1.

120 11 0
                                    

Hanya untuk menyelamatnya diri, hanya untuk berlindung, bagaimana pun manusia memang memerlukan pelindung. Meski, semua penuh kebohongan mendalam.

Mengawali hari dengan berjalan kaki santai menuju kampus, adalah kebiasaan favorit Utahime. Keadaan pagi ini di London, Inggris seperti biasa sejuk-jelas ini dikarenakan masih pagi. Utahime tersenyum kecil selintas melihat anak kecil bermain di salah satu taman, terdekat apartemen Utahime. Beruntunglah Utahime menyewa apartemen yang penghuninya lumayan sepi, meski rada menguras kantong.

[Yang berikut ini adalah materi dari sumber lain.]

(** ** Lists in order *)
Lemma split_around_app f l a b : split_around f l = Some (a, b) → l = a ++ f :: b.
Proof.
  revert a. induction l as [|g l IH]; intros a; cbn [split_around]; [done|].
  destruct (decide (g = f)) as [->|]; [by intros [= <- <-]|].
  destruct (split_around f l) as [[a' b']|]; [|done]. cbn [mbind option_bind]. intros [= <- <-].
  by rewrite (IH a').
Qed.
Lemma split_around_Some f l : f ∈ l → ∃ a b, split_around f l = Some (a, b) ∧ l = a ++ f :: b.
Proof.
  intros Hf. enough (∃ a b, split_around f l = Some (a, b)) as (a & b & Hs).
  { exists a, b. split; [done|]. by apply split_around_app. }
  induction l as [|g l IH]; [by apply not_elem_of_nil in Hf|]. cbn [split_around].
  destruct (decide (g = f)) as [|Hne]; [by eauto|]. apply elem_of_cons in Hf as [->|Hf]; [done|].
  destruct (IH Hf) as (a & b & ->). cbn [mbind option_bind]. eauto.
Qed.
Lemma place_perm p f l : place p f l ≡ₚ f :: l.
Proof.
  induction l as [|g l IH]; cbn [place]; [done|]. destruct (p g); [done|]. rewrite IH. constructor.
Qed.
Lemma place_sorted (R : relation flow_id) `{!Transitive R} p f l :
  (∀ i, p i = true → R f i) → (∀ i, p i = false → R i f) → StronglySorted R l → StronglySorted R (place p f l).
Proof.
  intros Ht Hf. induction l as [|g l IH]; cbn [place]; intros Hs; [by repeat constructor|].
  apply StronglySorted_cons in Hs as [Hg Hs]. destruct (p g) eqn:Hp.
  - rewrite !StronglySorted_cons, Forall_cons. split_and!; [by apply Ht| |done|done].
    eapply Forall_impl; [exact Hg|]. intros i Hi. etrans; [by apply Ht|done].
  - apply StronglySorted_cons. split; [|by apply IH]. rewrite place_perm, Forall_cons. auto.
Qed.
Lemma StronglySorted_rev (R : relation flow_id) l : StronglySorted R l ↔ StronglySorted (flip R) (rev l).
Proof.
  induction l as [|g l IH]; cbn [rev].
  { split; constructor. }
  rewrite StronglySorted_app, StronglySorted_cons, <- IH, Forall_forall. split.
  - intros [Hg Hs]. split_and!; [|done|by repeat constructor].
    intros x y Hx ->%list_elem_of_singleton. apply Hg. by rewrite elem_of_rev in Hx.
  - intros (Hg & Hs & _). split; [|done]. intros x Hx. apply (Hg x g); [by apply elem_of_rev|by left].
Qed.
Lemma StronglySorted_change (R R' : relation flow_id) l :
  (∀ a b, a ∈ l → b ∈ l → R a b → R' a b) → StronglySorted R l → StronglySorted R' l.
Proof.
  induction l as [|g l IH]; intros Hr Hs; [constructor|]. apply StronglySorted_cons in Hs as [Hg Hs].
  apply StronglySorted_cons. split.
  - rewrite Forall_forall in *. intros x Hx. apply Hr; [by left|by right|by apply Hg].
  - apply IH; [|done]. intros a b Ha Hb. apply Hr; by right.
Qed.

(** Flows in order of falling backlogs [v], after the backlog of [f] has fallen
    or risen. *)
Section sorted.
Context (v v' : flow_id → Z) (f : flow_id) (Hv : ∀ g, g ≠ f → v' g = v g).
Definition falling (v : flow_id → Z) : relation flow_id := λ a b, v b ≤ v a.
#[local] Instance falling_trans w : Transitive (falling w).
Proof. unfold falling. intros a b c. lia. Qed.
#[local] Instance flip_falling_trans w : Transitive (flip (falling w)).
Proof. unfold flip, falling. intros a b c. lia. Qed.

Lemma falling_other l : f ∉ l → StronglySorted (falling v) l → StronglySorted (falling v') l.
Proof.
  intros Hf. apply StronglySorted_change. unfold falling. intros a b Ha Hb Hr. rewrite !Hv; [done|..]; set_solver.
Qed.
Lemma falling_down a b :
  v' f ≤ v f → NoDup (a ++ f :: b) → StronglySorted (falling v) (a ++ f :: b) →
  StronglySorted (falling v') (a ++ place (λ i, v' i <? v' f) f b).
Proof.
  intros Hf [_ [Hab [Hfb _]%NoDup_cons]]%NoDup_app Hs.
  apply StronglySorted_app in Hs as (H1 & Ha & [H2 Hb]%StronglySorted_cons).
  assert (f ∉ a) as Hfa by (intros Hin; apply (Hab f Hin); by left).
  apply StronglySorted_app. split_and!; [|by apply falling_other|].
  - intros x y Hx Hy. rewrite place_perm in Hy. pose proof (H1 x y Hx Hy) as Hxy. unfold falling in *.
    rewrite (Hv x) by set_solver. apply elem_of_cons in Hy as [->|Hy]; [lia|]. rewrite Hv by set_solver. lia.
  - apply place_sorted; [apply _| | |by apply falling_other]; unfold falling; intros i; lia.
Qed.
Lemma falling_up a b :
  v f ≤ v' f → NoDup (a ++ f :: b) → StronglySorted (falling v) (a ++ f :: b) →
  StronglySorted (falling v') (rev (place (λ i, v' f <? v' i) f (rev a)) ++ b).
Proof.
  intros Hf [_ [Hab [Hfb _]%NoDup_cons]]%NoDup_app Hs.
  apply StronglySorted_app in Hs as (H1 & Ha & [H2 Hb]%StronglySorted_cons).
  assert (f ∉ a) as Hfa by (intros Hin; apply (Hab f Hin); by left). rewrite Forall_forall in H2.
  apply StronglySorted_app. split_and!; [| |by apply falling_other].
  - intros x y Hx Hy. rewrite elem_of_rev, place_perm, elem_of_cons, elem_of_rev in Hx. unfold falling.
    rewrite (Hv y) by set_solver. destruct Hx as [->|Hx].
    + specialize (H2 y Hy). unfold falling in H2. lia.
    + rewrite Hv by set_solver. apply (H1 x y Hx). by right.
  - apply StronglySorted_rev. rewrite rev_involutive. apply (falling_other a Hfa) in Ha. rewrite StronglySorted_rev in Ha.
    apply (place_sorted (flip (falling v'))); [..|done]; unfold flip, falling; intros i; lia.
Qed.
End sorted.

(** ** The invariant *)
Section invariant.
Context {P : Type} `{Packet P}.
Implicit Types (q : fq P) (fl : fq_flow P) (p : P) (flows : gmap flow_id (fq_flow P)).

Definition qbytes (l : list P) : Z := lsum pkt_len l.
Definition qmem (l : list P) : Z := lsum pkt_truesize l.
Definition flow_bytes fl : Z := qbytes (ff_queue fl).
Definition flow_mem fl : Z := qmem (ff_queue fl).
Definition flow_count fl : Z := Z.of_nat (length (ff_queue fl)).
(** A weight, of the flows of one container. *)
Definition of_tin (t : nat) (w : fq_flow P → Z) fl : Z := if bool_decide (ff_tin fl = Some t) then w fl else 0.

Definition pkt_ok (p : P) : Prop := 0 < pkt_len p < 2 ^ 31 ∧ pkt_len p ≤ pkt_truesize p.

Record flow_wf (tins : gmap nat fq_tin) (f : flow_id) fl : Prop := {
  fw_backlog : ff_backlog fl = flow_bytes fl;
  fw_pkts : Forall pkt_ok (ff_queue fl);
  fw_deficit : - 2 ^ 31 ≤ ff_deficit fl < 2 ^ 31;
  fw_tin : match ff_tin fl with
           | Some t => is_Some (tins !! t) ∧ (∀ t', f = Default t' → t' = t)
           | None => ff_queue fl = []
           end
}.
Record tin_wf flows (t : nat) (ti : fq_tin) : Prop := {
  tw_nodup : NoDup (new_flows ti ++ old_flows ti);
  tw_chain : ∀ f, f ∈ new_flows ti ++ old_flows ti ↔ ∃ fl, flows !! f = Some fl ∧ ff_tin fl = Some t;
  tw_default : is_Some (flows !! Default t);
  tw_bytes : backlog_bytes ti = msum (of_tin t flow_bytes) flows;
  tw_packets : backlog_packets ti = msum (of_tin t flow_count) flows
}.
Record backlogs_wf flows (l : list flow_id) : Prop := {
  bw_nodup : NoDup l;
  bw_in : ∀ f, f ∈ l ↔ ∃ fl, flows !! f = Some fl ∧ ff_queue fl ≠ [];
  bw_sorted : StronglySorted (falling (λ f, from_option ff_backlog 0 (flows !! f))) l
}.
Record fq_wf q : Prop := {
  qw_flows : map_Forall (flow_wf (fq_tins q)) (fq_flows q);
  qw_tins : map_Forall (tin_wf (fq_flows q)) (fq_tins q);
  qw_backlogs : backlogs_wf (fq_flows q) (backlogs q);
  qw_backlog : fq_backlog q = msum flow_count (fq_flows q);
  qw_memory : memory_usage q = msum flow_mem (fq_flows q);
  qw_bound : msum flow_mem (fq_flows q) < 2 ^ 32
}.

(** *** Sums *)
Lemma queue_sums l : Forall pkt_ok l → 0 ≤ Z.of_nat (length l) ≤ qbytes l ∧ qbytes l ≤ qmem l.
Proof.
  intros Hl. unfold qbytes, qmem. rewrite <- lsum_one. split_and!.
  - apply lsum_nonneg, Forall_true. lia.
  - apply lsum_le. eapply Forall_impl; [exact Hl|]. unfold pkt_ok. cbn. lia.
  - apply lsum_le. eapply Forall_impl; [exact Hl|]. unfold pkt_ok. cbn. lia.
Qed.
Definition pkts_ok flows : Prop := map_Forall (λ _ fl, Forall pkt_ok (ff_queue fl)) flows.
Lemma flow_sums fl : Forall pkt_ok (ff_queue fl) → 0 ≤ flow_count fl ≤ flow_bytes fl ∧ flow_bytes fl ≤ flow_mem fl.
Proof. apply queue_sums. Qed.

(** Every sum the queues keep is between zero and the memory in use. *)
Lemma sums_bounded flows w :
  pkts_ok flows → (∀ fl, Forall pkt_ok (ff_queue fl) → 0 ≤ w fl ≤ flow_mem fl) → 0 ≤ msum w flows ≤ msum flow_mem flows.
Proof.
  intros Hp Hw. split.
  - apply msum_nonneg. eapply map_Forall_impl; [exact Hp|]. cbn. intros _ fl Hfl. by apply Hw.
  - apply msum_le. eapply map_Forall_impl; [exact Hp|]. cbn. intros _ fl Hfl. by apply Hw.
Qed.
Lemma counted_weights t w :
  w = flow_bytes ∨ w = flow_count ∨ w = flow_mem → 
  (∀ fl, Forall pkt_ok (ff_queue fl) → 0 ≤ w fl ≤ flow_mem fl) ∧
  (∀ fl, Forall pkt_ok (ff_queue fl) → 0 ≤ of_tin t w fl ≤ flow_mem fl).
Proof.
  intros Hw. assert (∀ fl, Forall pkt_ok (ff_queue fl) → 0 ≤ w fl ≤ flow_mem fl) as Hb.
  { intros fl Hfl%flow_sums. destruct Hw as [->|[->| ->]]; lia. }
  split; [done|]. intros fl Hfl. specialize (Hb fl Hfl). unfold of_tin. case_bool_decide; lia.
Qed.
Lemma wf_pkts q : fq_wf q → pkts_ok (fq_flows q).
Proof. intros Hq. eapply map_Forall_impl; [apply Hq|]. by intros f fl []. Qed.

Ketika sampai Utahime dikejutkan oleh sambutan selamat pagi Shoko, sahabat kampusnya. Tidak lupa dengan Geto yang selalu disampingnya, pemandangan yang selalu membuat Utahime tersenyum tiada lepas. Akibat memiliki sahabat yang berpacaran, kadang perasaan "itu" ingin Utahime rasakan juga. Benar-benar ingin ia rasakan.

"SELAMAT PAGIIIIII UTAHIME!" Kini Utahime serta kedua sahabatnya sedang menuju kantin kampus, sarapan.

"Pagi Shoko, pagi juga Geto. Kabar kalian?" Mulut Geto belum juga menyemburkan suara, namun Shoko sudah terlebih dahulu menjawab.

"Jelas baik, bukan begitu sayang?" Geto mengangguk sebagai jawaban.

"Tiada detik, menit, jam bahkan hari sekali pun kalian selalu bareng. Kadang gue iri, sialan."

"YA MAKANYA JANGAN SENDIRI TERUS, lo nya juga rada-rada. Laki-laki di kampus udah mati-matian kasih bukti mereka suka, tapi lo nya malah nolak." Mulai lagi.

"Masalahnya gue nggak ada rasa, sama aja bukan?" Geto menggangguk sekali lagi, namun diselingi oleh suara berat seraknya.

"Gue setuju, toh juga kalo Utahime ada "itu" apa lo nggak bakal marah?" Utahime paham, lantas tertawa kecil. Kalimat yang dimaksud Geto, adalah kecemburuan antar sahabat. Percaya atau tidak, setiap ada seorang laki-laki mendekati Utahime-Shoko yang paling pertama mengintropeksinya.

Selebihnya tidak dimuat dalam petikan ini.